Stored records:
Module UserNs.

Definition NS_MAX_USER := 64.
Definition NS_MAX_LEVEL := 32.
Definition USERNS_MAP_EXTENTS := 64.
Definition UID_INVALID := 4294967295.
Definition GID_INVALID := 4294967295.
Definition UID_OVERFLOW := 65534.
Definition GID_OVERFLOW := 65534.
Definition USERNS_UID_MAP := 0.
Definition USERNS_GID_MAP := 1.
Definition USERNS_PROJID_MAP := 2.

(** [struct id_extent]; a [struct id_map] is the list of its [nr] extents. *)
Record id_extent := Ext { first : Z; lower : Z; count : Z }.
Abbreviation id_map := (list id_extent).

(** [struct userns_data]. *)
Record userns_data := mkUserns {
  parent : Z;
  level : Z;
  owner_kuid : Z;
  owner_kgid : Z;
  uid_map : id_map;
  gid_map : id_map;
  projid_map : id_map;
  setgroups_allowed : bool;
  parent_could_setfcap : bool
}.
Definition userns_zero : userns_data := mkUserns 0 0 0 0 [] [] [] false false.
#[global] Instance userns_inhabited : Inhabited userns_data := populate userns_zero.

(** [map[which]] of a namespace. *)
Definition get_map (which : Z) (u : userns_data) : id_map :=
  if which =? USERNS_UID_MAP then uid_map u
  else if which =? USERNS_GID_MAP then gid_map u else projid_map u.
Definition set_map (which : Z) (m : id_map) (u : userns_data) : userns_data :=
  mkUserns (parent u) (level u) (owner_kuid u) (owner_kgid u)
    (if which =? USERNS_UID_MAP then m else uid_map u)
    (if which =? USERNS_UID_MAP then gid_map u
     else if which =? USERNS_GID_MAP then m else gid_map u)
    (if (which =? USERNS_UID_MAP) || (which =? USERNS_GID_MAP) then projid_map u else m)
    (setgroups_allowed u) (parent_could_setfcap u).
Definition set_setgroups (b : bool) (u : userns_data) : userns_data :=
  mkUserns (parent u) (level u) (owner_kuid u) (owner_kgid u) (uid_map u) (gid_map u)
    (projid_map u) b (parent_could_setfcap u).

(** [struct ns_slot]. *)
Record ns_slot := mkSlot {
  used : bool; zombie : Z; entered : bool; refs : Z; owner : Z; inum : Z }.
#[global] Instance ns_slot_inhabited : Inhabited ns_slot := populate (mkSlot false 0 false 0 0 0).

(** The user-namespace tables: [userns[]], [userns_ready], [ns_slots[NS_USER]],
    [ns_ready], [ns_next_inum] and [ns_any]. *)
Record ns_state := mkNs {
  userns : list userns_data;
  userns_ready : bool;
  slots : list ns_slot;
  ns_ready : bool;
  ns_next_inum : Z;
  ns_any : bool
}.
Definition set_userns (t : list userns_data) (s : ns_state) : ns_state :=
  mkNs t (userns_ready s) (slots s) (ns_ready s) (ns_next_inum s) (ns_any s).
Definition set_slots (t : list ns_slot) (s : ns_state) : ns_state :=
  mkNs (userns s) (userns_ready s) t (ns_ready s) (ns_next_inum s) (ns_any s).

(** The tables as the linker leaves them. *)
Definition ns_boot : ns_state :=
  mkNs (replicate 64 userns_zero) false (replicate 64 (mkSlot false 0 false 0 0 0)) false
    4026531842 false.

(** [userns[ns]] *)
Definition uns (s : ns_state) (ns : Z) : userns_data := zget (userns s) ns.
Definition slot (s : ns_state) (id : Z) : ns_slot := zget (slots s) id.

■ REQUIRED ACTION:
Count how many lines of the records hold the string "global"; the answer is that number alone.

■ EXPECTED ANSWER:
2